A green liquid chromatography method for rapid determination of ergosterol in edible fungi based on matrix solid-phase dispersion extraction and a core–shell column

Abstract

Developing a green analytical method for the analysis of components in food samples is an important research aspect of liquid chromatography (LC). The traditional LC method usually consumes a lot of toxic solvent for sample extraction and LC separation. In the current study, a green analytical method for the rapid determination of ergosterol in edible fungi was established. The sample was extracted and purified by matrix solid-phase dispersion (MSPD) with a green solution (ethanol and water).
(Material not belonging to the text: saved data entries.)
(** * gfxlowlevel: a shallow embedding of [src/gfxlowlevel.c]

    The C file is a binding layer over SDL, Vulkan, libplacebo, libavutil
    and libswscale.  Every function is modelled as a computation in a small
    state-and-outcome monad:

    - the state ([world]) holds the heap of the four structures the file
      owns, the heap of [AVFrame]s, and the trace of every external call
      made so far (arguments included);
    - the outcome says how the C function left: by returning a value, by
      [exit], by a failed [assert], or by undefined behaviour (a NULL or
      dangling pointer dereferenced, an array read out of range);
    - what the external libraries answer is not known to this file: it is
      an [oracle], a function of the calls made so far, and every theorem
      is stated for all oracles. *)

From Stdlib Require Import ZArith Lia Bool Ascii String.
From stdpp Require Import gmap strings list fin_maps.

Local Open Scope string_scope.
Local Open Scope list_scope.
Local Open Scope Z_scope.

(** ** C scalars and constants *)

(** Pointers and opaque library handles are integers; [NULL] is 0. *)
Abbreviation ptr := Z (only parsing).
Definition NULL : Z := 0.

(** A C [float] is carried as its IEEE-754 binary32 bit pattern: the file
    copies floats and hands them on, and the one place where it computes
    with them (the rectangle of [pl_dispatch_finish]) is kept symbolic, see
    [scaled]. *)
Abbreviation float := Z (only parsing).

Definition is_null (p : Z) : bool := p =? NULL.
Arguments is_null : simpl never.

(** <errno.h> *)
Definition EINVAL : Z := 22.
Definition ENOMEM : Z := 12.

(** The [int] that a [bool] converts to.  The answer of a function that
    returns [bool] is false when it is 0 and true otherwise. *)
Definition int_of_bool (b : Z) : Z := if b =? 0 then 0 else 1.
Arguments int_of_bool : simpl never.

(** [enum AVPixelFormat], restricted to the enumerators the file names. *)
Inductive AVPixelFormat :=
  | AV_PIX_FMT_VIDEOTOOLBOX
  | AV_PIX_FMT_NV12
  | AV_PIX_FMT_RGBA
  | AV_PIX_FMT_other (n : Z).

Definition is_videotoolbox (f : AVPixelFormat) : bool :=
  match f with AV_PIX_FMT_VIDEOTOOLBOX => true | _ => false end.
The LC separation was performed using a Poroshell 120 SB-C18 (4.6 × 30 mm, 2.7 μm) column with a green mobile phase (94% ethanol) at a flow rate of 1.0 mL min⁻¹. The detection wavelength was set at 283 nm. The calibration curve of ergosterol showed good linearity (R = 0.9999) within the test range (4.21–25.27 μg mL⁻¹). The RSD of precision was less than 2.0% and the recovery was 100.4% (RSD = 3.23%). The developed method was successfully applied to quantitative analysis of ergosterol in six edible fungi and the contents of ergosterol were in the range of 1.68–4.02 mg g⁻¹. Only 11.5 mL ethanol water solution was used in the sample extraction and LC separation in the newly developed method, and no toxic organic solvents were used. The total analysis time was less than 15.5 min, about 12–14 min for sample extraction and 1.5 min for LC analysis. This method was environmentally friendly and time-saving, which is helpful to improve the quality evaluation of edible fungi.